■ WORK TO COMPLETE ■
Using the word "gets" as the filter, copy each matching line from the records.

Data excerpts
(** C32: A payment credits one account once: after a match has gone through,
    every other match of that payment, whatever it read and however long
    before, to whatever account and by whomever, answers with the transaction
    of the first and leaves the database alone; and a request that starts
    afterwards is told that the payment is not to be matched. *)
Theorem payment_matched_once x t acc actor note m account w r1 w1 :
  match_commit x t acc actor note (m, account) w = (Ok r1, w1) ->
  (forall acc2 actor2 note2 read2, exists r2 w2,
    match_commit x t acc2 actor2 note2 read2 w1 = (Ok r2, w2) /\ db w2 = db w1 /\
    mr_transactionId r2 = mr_transactionId r1 /\ mr_balanceAfter r2 = mr_balanceAfter r1) /\
  (txn_by_reference t (recon_reference x) (db w) = None ->
    (exists a, active_account t acc (db w) = Some a /\
      accounts (db w1) = <[acc := moved a (mp_amount m)]> (accounts (db w))) /\
    forall acc2 actor2 note2, exists e,
      matchMpesaTransaction x t acc2 actor2 note2 w1 = (Err (NotFound e), w1)).
Proof.
  intros Hr. apply match_commit_Ok in Hr as (posted & w0 & Hb & Edb & E1 & _ & E2).
  apply matchBody_Ok in Hb.
  assert (exists row, txn_by_reference t (recon_reference x) (db w1) = Some row /\
    posted = (txn_id row, (txn_balanceBefore row, txn_balanceAfter row))) as (row & Href & ->).
  { rewrite Edb. destruct Hb as [(dup & ? & -> & ->)|Hp]; [by exists dup|by eapply posted_match_reference]. }
  split.
  - intros acc2 actor2 note2 [m2 account2]. unfold match_commit, bind at 1, transaction, matchBody, bind at 1, gets at 1.
    rewrite Href. cbn [ret]. do 2 eexists. split; [reflexivity|]. by rewrite E1, E2.
  - intros Hnone. destruct Hb as [(dup & ? & _)|Hp]; [congruence|].
    destruct Hp as (a & row' & entry & cash & savings & m' & _ & Ha & _ & _ & Eacc & _ & _ & _ & _ & _ & _ & _ & _ & _
      & Hm & Htx).
    split; [exists a; by rewrite Edb|]. intros acc2 actor2 note2. eexists.
    unfold matchMpesaTransaction, match_read, unmatched_payment. unfold bind, gets. rewrite Edb, Hm, Htx.
    rewrite (bool_decide_eq_false_2 (Some _ = None)) by done. by rewrite andb_false_r.
Qed.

■ EXERCISE RESPONSE ■
  - intros acc2 actor2 note2 [m2 account2]. unfold match_commit, bind at 1, transaction, matchBody, bind at 1, gets at 1.
    unfold matchMpesaTransaction, match_read, unmatched_payment. unfold bind, gets. rewrite Edb, Hm, Htx.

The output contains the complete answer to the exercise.